━━━━━ Data ━━━━━

(** What a segment does to the parameters and prints does not depend on
    the flag. *)
Lemma isITUfax_segment_effect (m : jpeg_marker) (ok ok' : Z) (w : world) :
  snd (isITUfax_segment m ok w) = snd (isITUfax_segment m ok' w).
Proof.
  unfold isITUfax_segment.
  destruct ((marker m =? JPEG_APP0 + 1) && (6 <=? data_length m)); [|reflexivity].
  destruct (strncmp_eq (data m) G3FAX 5); [|reflexivity].
  destruct (peek (data m) 5) as [|[[q|q|]|[q|q|]|]|p]; reflexivity.
Qed.

Lemma isITUfax_loop_flag (chain : list jpeg_marker) :
  forall ok w,
    fst (isITUfax_loop chain ok w) = TRUE /\ (ok = TRUE \/ Exists recognised chain) \/
    fst (isITUfax_loop chain ok w) = ok /\ ~ Exists recognised chain.
Proof.
  induction chain as [|m next IH]; intros ok w; cbn [isITUfax_loop].
  - right. split; [reflexivity|]. intros H. inversion H.
  - rewrite bind_eq.
    destruct (isITUfax_segment_flag m ok w) as [[Hr ->]|[Hn ->]].
    + left. split; [|right; constructor; exact Hr].
      destruct (IH TRUE (snd (isITUfax_segment m ok w))) as [[H _]|[H _]]; exact H.
    + destruct (IH ok (snd (isITUfax_segment m ok w))) as [[H [H'|H']]|[H H']].
      * left. auto.
      * left. split; [exact H|]. right. apply Exists_cons_tl. exact H'.
      * right. split; [exact H|]. intros E. inversion_clear E; contradiction.
Qed.

Lemma isITUfax_loop_effect (chain : list jpeg_marker) :
  forall ok ok' w,
    snd (isITUfax_loop chain ok w) = snd (isITUfax_loop chain ok' w).
Proof.
  induction chain as [|m next IH]; intros ok ok' w; cbn [isITUfax_loop];
    [reflexivity|].
  rewrite !bind_eq. rewrite (isITUfax_segment_effect m ok ok' w). apply IH.
Qed.

Lemma isITUfax_loop_app (c1 c2 : list jpeg_marker) :
  forall ok w,
    isITUfax_loop (c1 ++ c2) ok w =
    isITUfax_loop c2 (fst (isITUfax_loop c1 ok w)) (snd (isITUfax_loop c1 ok w)).
Proof.
  induction c1 as [|m next IH]; intros ok w; cbn [isITUfax_loop app];
    [reflexivity|].
  rewrite !bind_eq. apply IH.
Qed.
(** Rounding a positive integer of at least 53 bits, times a power of 2, to
    a double: the result is finite and within one part in 2^51 of it. *)
Lemma binary_round_aux_pos (M : positive) (e : Z) :
  -1074 <= e <= 0 -> 2 ^ 52 <= Zpos M -> Zpos M < 2 ^ (64 - e) ->
  exists m2 e2,
    binary_round_aux prec emax false (Zpos M) e loc_Exact = S754_finite false m2 e2
    /\ e <= e2
    /\ 2 ^ 51 * (Zpos M - Zpos m2 * 2 ^ (e2 - e)) <= Zpos M
    /\ 2 ^ 51 * (Zpos m2 * 2 ^ (e2 - e) - Zpos M) <= Zpos M.
Proof.
  intros He Hlo Hhi.
  assert (53 <= Zpos (digits2_pos M)) as Hd by (apply digits2_pos_ge; [exact Hlo | lia]).
  assert (Zpos (digits2_pos M) <= 64 - e) as Hd' by (apply digits2_pos_le; lia).
  destruct (digits2_pos_bounds M) as [HMl HMu].
  destruct (shr_fexp_pos M e loc_Exact ltac:(lia) Hd) as [Hm1 He1].
  unfold binary_round_aux.
  destruct (shr_fexp prec emax (Zpos M) e loc_Exact) as [mrs1 e1].
  cbn [fst snd] in Hm1, He1.
  remember (Zpos (digits2_pos M) - 53) as n1 eqn:En1.
  remember (2 ^ n1) as P1 eqn:EP1.
  assert (0 < P1) as HP1 by (subst P1; apply pow2_pos; lia).
  assert (2 ^ (Zpos (digits2_pos M) - 1) = 2 ^ 52 * P1) as Hpl.
  { subst P1. rewrite <- Z.pow_add_r by lia. f_equal. lia. }
  assert (2 ^ Zpos (digits2_pos M) = 2 ^ 53 * P1) as Hpu.
  { subst P1. rewrite <- Z.pow_add_r by lia. f_equal. lia. }
  rewrite Hpl in HMl. rewrite Hpu in HMu.
  pose proof (Z.div_mod (Zpos M) P1 ltac:(lia)) as Hdm.
  pose proof (Z.mod_pos_bound (Zpos M) P1 HP1) as Hmod.
  rewrite <- Hm1 in Hdm.
  remember (shr_m mrs1) as m1 eqn:Em1.
  remember (Zpos M mod P1) as r1 eqn:Er1.
  assert (2 ^ 52 <= m1 < 2 ^ 53) as Hb1 by nia.
  pose proof (round_nearest_even_bounds m1 (loc_of_shr_record mrs1)) as Hr.
  remember (round_nearest_even m1 (loc_of_shr_record mrs1)) as q1 eqn:Eq1.
  destruct q1 as [|q|q]; [lia| |lia].
  assert (53 <= Zpos (digits2_pos q)) as Hd2 by (apply digits2_pos_ge; lia).
  assert (Zpos (digits2_pos q) <= 54) as Hd2' by (apply digits2_pos_le; lia).
  destruct (shr_fexp_pos q e1 loc_Exact ltac:(lia) Hd2) as [Hm2 He2].
  destruct (shr_fexp prec emax (Zpos q) e1 loc_Exact) as [mrs2 e2].
  cbn [fst snd] in Hm2, He2.
  assert (Zpos (digits2_pos q) - 53 = 0 \/ Zpos (digits2_pos q) - 53 = 1) as Hn2 by lia.
  assert (e2 <= emax - prec) as Hemax by (unfold emax, prec; lia).
  apply Z.leb_le in Hemax.
  destruct Hn2 as [Hn2|Hn2]; rewrite Hn2 in Hm2, He2.
  - rewrite Z.div_1_r in Hm2. rewrite Hm2, Hemax.
    exists q, e2. split; [reflexivity|]. split; [lia|].
    replace (e2 - e) with n1 by lia. rewrite <- EP1. nia.
  - assert (0 < Zpos q / 2) as Hpos by (apply Z.div_str_pos; lia).
    pose proof (Z.div_mod (Zpos q) 2 ltac:(lia)) as Hdm2.
    pose proof (Z.mod_pos_bound (Zpos q) 2 ltac:(lia)) as Hmod2.
    change (2 ^ 1) with 2 in Hm2.
    destruct (shr_m mrs2) as [|m2|m2]; [lia| |lia].
    rewrite Hemax.
    exists m2, e2. split; [reflexivity|]. split; [lia|].
    replace (e2 - e) with (n1 + 1) by lia.
    rewrite Z.pow_add_r by lia. rewrite <- EP1. change (2 ^ 1) with 2. nia.
Qed.
(** The part of [machine_inv] on variables only the interrupt routine and
    the initialisation write. *)
Definition isr_inv (m : mem) : Prop :=
  (m state = 0 \/ m state = 1 \/ m state = 2) /\
  0 <= m freq_index <= 7 /\
  0 <= m phase_idx < 64 /\
  0 <= m index200 < 200 /\
  0 <= m PR2 < 256.


(** ** LED view *)

Definition is_led_call (e : event) : bool :=
  match e with Call_sendColor _ _ _ => true | _ => false end.

(** Every call of the LED routine happens with interrupts masked; [gie] is
    the current value of the global enable. *)
Fixpoint led_masked (gie : Z) (l : list event) : bool :=
  match l with
  | [] => true
  | Wr GIE v :: l' => led_masked v l'
  | Call_sendColor _ _ _ :: l' => (gie =? 0) && led_masked gie l'
  | _ :: l' => led_masked gie l'
  end.

Definition rgb_eqb (a b : Z * Z * Z) : bool :=
  let '(r1, g1, b1) := a in
  let '(r2, g2, b2) := b in
  (r1 =? r2) && (g1 =? g2) && (b1 =? b2).

Definition rgb_bytes (c : Z * Z * Z) : bool :=
  let '(r, g, b) := c in
  (0 <=? r) && (r <=? 255) && (0 <=? g) && (g <=? 255) && (0 <=? b) && (b <=? 255).

Definition rgb_mean (a b : Z * Z * Z) : Z * Z * Z :=
  let '(r1, g1, b1) := a in
  let '(r2, g2, b2) := b in
  ((r1 + r2) / 2, (g1 + g2) / 2, (b1 + b2) / 2).


(** ** Quiescence *)

(** Nothing is pending and no engine interrupt is enabled. *)
Definition quiescent (m : mem) : Prop :=
  m RCIF = 0 /\ m TMR1IE = 0 /\ m TMR2IE = 0 /\
  m uart_led_flag = 0 /\ m square_tick = 0.

Definition no_reception (e : stimulus) : bool :=
  match e with HwRx _ _ _ => false | _ => true end.


(** ** The LUT variant (Dev/Gabriel/Vibration_Unit.c)

    The earlier two-byte firmware: even parity in the ninth bit of every
    byte, one data byte carrying a 5-bit duty index and a 2-bit frequency
    index, the duty taken from [duty_cycle_lut_5bit], square drive only.
    It has its own globals, hence its own store.  [TMR2ON] is bit 2 of
    [T2CON], as the two stores [T2CON = 0b00000001] (not started) and
    [T2CON = 0b00000101] (started) of the source show. *)

Module Lut.

Inductive var : Set :=
  | buffer | parity | uart_recv_flag
  | duty_index | duty_cycle | freq_index
  | ccp_flag | cwg_flag | duty_flag | index | state
  | color_index | color0 | color1 | color2
  | T2CON | PR2 | TRISA0 | TRISA1
  | TX9D | TX1REG | RX9D | RC1REG | RCIF
  | CCPR1H | CCPR1L | CWG1CON0_EN | CWG1CON1_POLB
  | TMR2IF | CCP1IF.

Scheme Equality for var.

Definition store : Type := var -> Z.

Definition set (x : var) (v : Z) (s : store) : store :=
  fun y => if var_beq x y then v else s y.

Inductive action : Set :=
  | Wr (x : var) (v : Z)
  | Call_sendColor (r g b : Z).

Record out (A : Type) : Type := mkOut { val : A; st : store; acts : list action }.
Arguments mkOut {A} _ _ _.
Arguments val {A} _.
Arguments st {A} _.
Arguments acts {A} _.

Definition C (A : Type) : Type := store -> out A.

Definition ret {A} (a : A) : C A := fun s => mkOut a s [].

Definition bind {A B} (c : C A) (k : A -> C B) : C B :=
  fun s =>
    match c s with
    | mkOut a s1 l1 =>
        match k a s1 with
        | mkOut b s2 l2 => mkOut b s2 (l1 ++ l2)
        end
    end.

Declare Scope lut_scope.
Notation "x <- c ;; k" := (bind c (fun x => k))
  (at level 61, c at next level, right associativity) : lut_scope.
Notation "c ;; k" := (bind c (fun _ => k))
  (at level 61, right associativity) : lut_scope.
Local Open Scope lut_scope.

Definition rd (x : var) : C Z := fun s => mkOut (s x) s [].
Definition wr (x : var) (v : Z) : C unit := fun s => mkOut tt (set x v s) [Wr x v].
Definition emit (a : action) : C unit := fun s => mkOut tt s [a].
Definition skip : C unit := ret tt.

Definition PR_val : list Z := [72; 52; 37; 27].

Definition DUTY_MASK : Z := 124.
Definition FREQ_MASK : Z := 3.

Definition make_addr_byte (start addr : Z) : Z :=
  let addr_byte := 0 in
  let addr_byte := u8 (Z.lor addr_byte (Z.land start 1)) in
  u8 (Z.lor addr_byte (Z.shiftl addr 1)).

(** The loop of [getParity]: each round flips [p] and clears the lowest set
    bit of [n]; [fuel] bounds the number of tests of the loop condition. *)
Fixpoint getParity_loop (fuel : nat) (p n : Z) : option Z :=
  match fuel with
  | O => None
  | S fuel' =>
      if n =? 0 then Some (Z.land p 1)
      else getParity_loop fuel' (if p =? 0 then 1 else 0) (u8 (Z.land n (n - 1)))
  end.

(** A byte has at most eight set bits: nine tests are enough. *)
Definition getParity (n : Z) : Z :=
  match getParity_loop 9 0 n with
  | Some p => p
  | None => 0
  end.

Definition UART_Write (data : Z) : C unit :=
  wr TX9D (Z.land (getParity data) 1) ;;
  wr TX1REG data.

Definition UART_processing : C unit :=
  b <- rd buffer ;;
  par <- rd parity ;;
  if negb (getParity b =? par) then skip
  else if negb (Z.shiftr b 7 =? 1) then
    (let addr := Z.shiftr b 1 in
     let start := Z.land b 1 in
     if negb (addr =? 0) then
       wr state 0 ;;
       UART_Write (make_addr_byte start (u8 (addr - 1)))
     else
       wr state start ;;
       if start =? 0 then
         t <- rd T2CON ;;
         wr T2CON (Z.clearbit t 2) ;;
         wr TRISA0 1 ;;
         wr TRISA1 1 ;;
         wr duty_index 0
       else skip)
  else
    (s <- rd state ;;
     if s =? 0 then
       wr TX9D (Z.land par 1) ;;
       wr TX1REG b
     else
       wr TRISA1 0 ;;
       wr TRISA0 0 ;;
       wr T2CON 5 ;;
       wr freq_index (Z.land b FREQ_MASK) ;;
       wr duty_index (Z.shiftr (Z.land b DUTY_MASK) 2) ;;
       di <- rd duty_index ;;
       wr duty_cycle (lut_duty di) ;;
       fi <- rd freq_index ;;
       wr PR2 (idx PR_val fi) ;;
       wr state 0).

Definition cwg_window (i d : Z) : bool :=
  (i <? d) || ((i >=? 100) && (i <? d + 100)).

Definition CCP_processing : C unit :=
  i <- rd index ;;
  d <- rd duty_cycle ;;
  (if cwg_window i d then
     cf <- rd cwg_flag ;;
     if cf =? 0 then
       wr CWG1CON0_EN 0 ;;
       wr CWG1CON1_POLB 0 ;;
       wr CWG1CON0_EN 1 ;;
       wr cwg_flag 1
     else skip
   else
     cf <- rd cwg_flag ;;
     if cf =? 1 then
       wr CWG1CON0_EN 0 ;;
       wr CWG1CON1_POLB 1 ;;
       wr CWG1CON0_EN 1 ;;
       wr cwg_flag 0
     else skip) ;;
  if i <? d then
    df <- rd duty_flag ;;
    if df =? 0 then
      fi <- rd freq_index ;;
      wr CCPR1H (idx PR_val fi) ;;
      wr CCPR1L 0 ;;
      wr duty_flag 1
    else skip
  else
    df <- rd duty_flag ;;
    if df =? 1 then
      wr CCPR1H 0 ;;
      wr CCPR1L 64 ;;
      wr duty_flag 0
    else skip.

Definition palette16 : list (Z * Z * Z) :=
  [ (0, 0, 0);     (0, 32, 32);   (0, 64, 64);   (0, 128, 128);
    (0, 255, 255); (0, 255, 128); (0, 255, 0);   (128, 255, 0);
    (255, 255, 0); (255, 128, 0); (255, 0, 0);   (255, 0, 128);
    (255, 0, 255); (128, 0, 255); (64, 0, 255);  (255, 255, 255) ].
Lemma insert_usuarios_ok agora nome telefone db :
  banco_ok db -> banco_ok (fst (insert_usuarios agora nome telefone db)).
Proof.
  intros [H1 H2 L3 H3 H4 H5 L6 H6 H7 H8].
  destruct (insert_usuarios agora nome telefone db) as [db' [e|u]] eqn:E; simpl.
  - pose proof E as E'. apply insert_usuarios_inl in E. destruct E as (Eu & Em & Es & Hs).
    assert (Hlim : usuarios_id_seq db' <= INT_MAX).
    { revert E'. unfold insert_usuarios, nextval.
      destruct (usuarios_id_seq db <? INT_MAX) eqn:Hseq; simpl.
      - apply Z.ltb_lt in Hseq.
        destruct (insert_usuarios_linha _ _ _ _ _); intros [= <- ?]; simpl; lia.
      - intros [= <- ?]. lia. }
    constructor; rewrite ?Eu, ?Em, ?Es; try assumption; [lia|].
    eapply Forall_impl; [|exact H3]. simpl. intros; lia.
  - apply insert_usuarios_inr in E.
    destruct E as (Hlim & Hid & _ & Hn & Ht & Hnid & Hntel & ->).
    constructor; simpl.
    + rewrite map_app. now apply NoDup_snoc.
    + rewrite map_app. now apply NoDup_snoc.
    + lia.
    + apply Forall_snoc; [|lia]. eapply Forall_impl; [|exact H3]. simpl. intros; lia.
    + apply Forall_snoc; [exact H4|].
      split; eapply varchar_length; eassumption.
    + exact H5.
    + exact L6.
    + exact H6.
    + eapply Forall_impl; [|exact H7]. simpl. intros m Hm.
      rewrite map_app. apply in_or_app. now left.
    + eapply Forall_impl; [|exact H8]. simpl. intros m Hm.
      rewrite map_app. apply in_or_app. now left.
Qed.

(** *** INSERT INTO mensagens *)

Lemma bind_int_inr (p : parametro) (v : option Z) :
  bind_int p = inr v ->
  (p = PNulo /\ v = None) \/ (exists z, p = PInt z /\ v = Some z /\ INT_MIN <= z <= INT_MAX).
Proof.
  destruct p as [|z|]; simpl; [intros [= <-]; now left | | discriminate].
  destruct ((INT_MIN <=? z) && (z <=? INT_MAX)) eqn:E; [|discriminate].
  intros [= <-]. right. exists z. apply andb_true_iff in E. destruct E as [E1 E2].
  apply Z.leb_le in E1, E2. repeat split; [exact E1 | exact E2].
Qed.

Lemma insert_mensagens_linha_inr agora r d texto db novo_id m :
  insert_mensagens_linha agora r d texto db novo_id = inr m ->
  exists a b x,
    r = Some a /\ d = Some b /\ texto = Some x /\
    ~ In novo_id (map Mensagem.id (mensagens db)) /\
    In a (map Usuario.id (usuarios db)) /\ In b (map Usuario.id (usuarios db)) /\
    m = Mensagem.mk novo_id a b x agora.
Proof.
  unfold insert_mensagens_linha. intro H. abre_bind.
  apply not_null_inr in E, E0, E1. subst.
  apply exige_inr in E2, E3, E4. apply negb_true_iff in E2.
  apply existsb_mensagem_id_false in E2.
  apply existe_usuario_In in E3, E4. eauto 12.
Qed.

Lemma insert_mensagens_inr agora r d texto db db' m :
  insert_mensagens agora r d texto db = (db', inr m) ->
  r = PInt (Mensagem.remetente_id m) /\ d = PInt (Mensagem.destinatario_id m) /\
  texto = Some (Mensagem.texto m) /\
  In (Mensagem.remetente_id m) (map Usuario.id (usuarios db)) /\
  In (Mensagem.destinatario_id m) (map Usuario.id (usuarios db)) /\
  mensagens_id_seq db < INT_MAX /\
  Mensagem.id m = mensagens_id_seq db + 1 /\
  Mensagem.enviado_em m = agora /\
  ~ In (Mensagem.id m) (map Mensagem.id (mensagens db)) /\
  db' = mk_banco (usuarios db) (mensagens db ++ [m]) (usuarios_id_seq db) (Mensagem.id m).
Proof.
  unfold insert_mensagens, nextval.
  destruct (bind_int r) as [|vr] eqn:Er; [discriminate|].
  destruct (bind_int d) as [|vd] eqn:Ed; [discriminate|].
  destruct (mensagens_id_seq db <? INT_MAX) eqn:Hseq; simpl; [|discriminate].
  apply Z.ltb_lt in Hseq.
  destruct (insert_mensagens_linha _ _ _ _ _ _) as [e|m'] eqn:E; [discriminate|].
  intros [= <- <-].
  apply insert_mensagens_linha_inr in E.
  destruct E as (a & b & x & -> & -> & -> & Hid & Ha & Hb & ->). simpl.
  apply bind_int_inr in Er, Ed.
  destruct Er as [[_ [=]]|(z1 & -> & [= <-] & _)].
  destruct Ed as [[_ [=]]|(z2 & -> & [= <-] & _)].
  repeat split; assumption.
Qed.

Lemma insert_mensagens_inl agora r d texto db db' e :
  insert_mensagens agora r d texto db = (db', inl e) ->
  usuarios db' = usuarios db /\ mensagens db' = mensagens db /\
  usuarios_id_seq db' = usuarios_id_seq db /\
  mensagens_id_seq db <= mensagens_id_seq db' <= Z.max (mensagens_id_seq db) INT_MAX.
Proof.
  unfold insert_mensagens, nextval.
  destruct (bind_int r); [intros [= <- _]; repeat split; lia|].
  destruct (bind_int d); [intros [= <- _]; repeat split; lia|].
  destruct (mensagens_id_seq db <? INT_MAX) eqn:Hseq; simpl.
  - apply Z.ltb_lt in Hseq.
    destruct (insert_mensagens_linha _ _ _ _ _ _); intros [= <- ?]; simpl.
    repeat split; lia.
  - intros [= <- ?]. repeat split; lia.
Qed.


Lemma insert_mensagens_ok agora r d texto db :
  banco_ok db -> banco_ok (fst (insert_mensagens agora r d texto db)).
Proof.
  intros [H1 H2 L3 H3 H4 H5 L6 H6 H7 H8].
  destruct (insert_mensagens agora r d texto db) as [db' [e|m]] eqn:E; simpl.
  - apply insert_mensagens_inl in E. destruct E as (Eu & Em & Es & Hs).
    constructor; rewrite ?Eu, ?Em, ?Es; try assumption; [lia|].
    eapply Forall_impl; [|exact H6]. simpl. intros; lia.
  - apply insert_mensagens_inr in E.
    destruct E as (_ & _ & _ & Ha & Hb & Hlim & Hid & _ & Hnid & ->).
    constructor; simpl; try assumption.
    + rewrite map_app. now apply NoDup_snoc.
    + lia.
    + apply Forall_snoc; [|lia]. eapply Forall_impl; [|exact H6]. simpl. intros; lia.
    + now apply Forall_snoc.
    + now apply Forall_snoc.
Qed.

Lemma banco_vazio_ok : banco_ok banco_vazio.
Proof.
  constructor; simpl; try constructor; unfold INT_MAX; lia.
Qed.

━━━━━

◆ Task instructions
Exactly the lines running from the top of the records to the line that contains "- rewrite bind_eq.", inclusive, must be set down, and nothing more.

◆ Finished exercise
(** What a segment does to the parameters and prints does not depend on
    the flag. *)
Lemma isITUfax_segment_effect (m : jpeg_marker) (ok ok' : Z) (w : world) :
  snd (isITUfax_segment m ok w) = snd (isITUfax_segment m ok' w).
Proof.
  unfold isITUfax_segment.
  destruct ((marker m =? JPEG_APP0 + 1) && (6 <=? data_length m)); [|reflexivity].
  destruct (strncmp_eq (data m) G3FAX 5); [|reflexivity].
  destruct (peek (data m) 5) as [|[[q|q|]|[q|q|]|]|p]; reflexivity.
Qed.

Lemma isITUfax_loop_flag (chain : list jpeg_marker) :
  forall ok w,
    fst (isITUfax_loop chain ok w) = TRUE /\ (ok = TRUE \/ Exists recognised chain) \/
    fst (isITUfax_loop chain ok w) = ok /\ ~ Exists recognised chain.
Proof.
  induction chain as [|m next IH]; intros ok w; cbn [isITUfax_loop].
  - right. split; [reflexivity|]. intros H. inversion H.
  - rewrite bind_eq.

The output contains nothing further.